What you should do: Whenever "simpl" appears in a line, please copy that line from the data.

[Stored dataset items]
****************************************

(** C1.  The batch method of the Blockstream client returns, for every
    batch of N calls, exactly N envelopes and never raises.  The envelopes
    are aligned with the calls: the batch of the first [i] calls returns the
    first [i] envelopes, and the envelope at position [i] is the one of the
    [switch] run on call [i] in the world those first [i] calls leave behind,
    so every call is executed whatever happened to the calls before it.  An
    unrecognized method name, and a call whose adapter raises, give a [null]
    envelope at that position. *)
Theorem multiCall_envelopes_aligned {W Psbt : Type} (env : Collaborators W Psbt)
    (c : BlockstreamEsploraClient) (calls : list Call) (w : W) :
  exists rs w' evs,
    Blockstream.multiCall env c calls w = (Ok rs, w', evs)
    /\ List.length rs = List.length calls
    /\ forall i method params,
         nth_error calls i = Some (method, params) ->
         let before := Blockstream.multiCall env c (firstn i calls) w in
         let run := Blockstream.multiCall_switch env c method params (world_of before) in
         outcome_of before = Ok (firstn i rs)
         /\ nth_error rs i = Some (envelope_of (outcome_of run))
         /\ (Blockstream.known_method method = false ->
             nth_error rs i = Some {| result := VNull |})
         /\ (forall e, outcome_of run = Throw e ->
             nth_error rs i = Some {| result := VNull |}).
Proof.
  destruct (multiCall_returns env c calls w) as (rs & w' & l & Hrun & Hlen & Hloop).
  exists rs, w', (EBlockstream (BMultiCall calls) :: l).
  split; [exact Hrun|]. split; [exact Hlen|].
  intros i method params Hnth.
  destruct (nth_error_split calls i Hnth) as (pre & post & Hcalls & Hpre).
  assert (Hfirst : firstn i calls = pre).
  { rewrite Hcalls, <- Hpre. rewrite firstn_app, Nat.sub_diag, firstn_all.
    simpl. apply app_nil_r. }
  rewrite Hfirst.
  destruct (multiCall_returns env c pre w) as (r1 & w1 & l1 & Hpre_run & Hlen1 & Hpre_loop).
  rewrite Hpre_run. cbn zeta. unfold outcome_of, world_of. simpl fst. simpl snd.
  assert (Hshape : exists r2, rs = (r1 ++ [envelope_of
            (outcome_of (Blockstream.multiCall_switch env c method params w1))] ++ r2)%list).
  { rewrite Hcalls, multiCall_loop_app in Hloop.
    unfold bind in Hloop at 1. rewrite Hpre_loop in Hloop.
    destruct (multiCall_step_spec env c r1 (method, params) w1) as [ls Hstep].
    simpl fst in Hstep. simpl snd in Hstep.
    cbn [Blockstream.multiCall_loop] in Hloop.
    unfold bind in Hloop at 1. rewrite Hstep in Hloop. simpl fst in Hloop. simpl snd in Hloop.
    edestruct (multiCall_loop_total env c post) as (r2 & w2 & l2 & Hpost & _).
    rewrite Hpost in Hloop. exists r2.
    injection Hloop as Hrs _ _. rewrite <- Hrs. now rewrite <- app_assoc. }
  destruct Hshape as [r2 Hrs].
  assert (Hi : List.length r1 = i) by congruence.
  assert (Hat : nth_error rs i = Some (envelope_of
            (outcome_of (Blockstream.multiCall_switch env c method params w1)))).
  { rewrite Hrs, nth_error_app2 by lia. now rewrite Hi, Nat.sub_diag. }
  repeat split.
  - f_equal. rewrite Hrs, <- Hi. rewrite firstn_app, Nat.sub_diag, firstn_all.
    simpl. symmetry. apply app_nil_r.
  - exact Hat.
  - intros Hunknown. rewrite Hat.
    now rewrite (multiCall_switch_unknown env c method params w1 Hunknown).
  - intros e He. rewrite Hat. unfold outcome_of in He |- *. now rewrite He.
Qed.

(** ** Routing of batches by the Provider *)

Section RoutingFacts.
Context {W Psbt : Type} (env : Collaborators W Psbt).
Variable p : Provider.

(** With the fallback flag set and a Blockstream client at hand, the
    batch is the Blockstream client's. *)
Lemma route_secondary_first c calls w :
  useBlockstreamFallback p = true ->
  blockstreamEsplora p = Some c ->
  Provider.multiCall env p calls w = Blockstream.multiCall env c calls w.
Proof.
  intros Hflag Hc. unfold Provider.multiCall. rewrite Hflag, Hc.
  destruct (multiCall_returns env c calls w) as (rs & w' & l & Hrun & _).
  unfold bind at 1. unfold try_catch. unfold bind at 1. rewrite Hrun.
  simpl. now rewrite !app_nil_r.
Qed.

****************************************

Exercise solution:
    simpl. apply app_nil_r. }
  rewrite Hpre_run. cbn zeta. unfold outcome_of, world_of. simpl fst. simpl snd.
    simpl fst in Hstep. simpl snd in Hstep.
    unfold bind in Hloop at 1. rewrite Hstep in Hloop. simpl fst in Hloop. simpl snd in Hloop.
    simpl. symmetry. apply app_nil_r.
  simpl. now rewrite !app_nil_r.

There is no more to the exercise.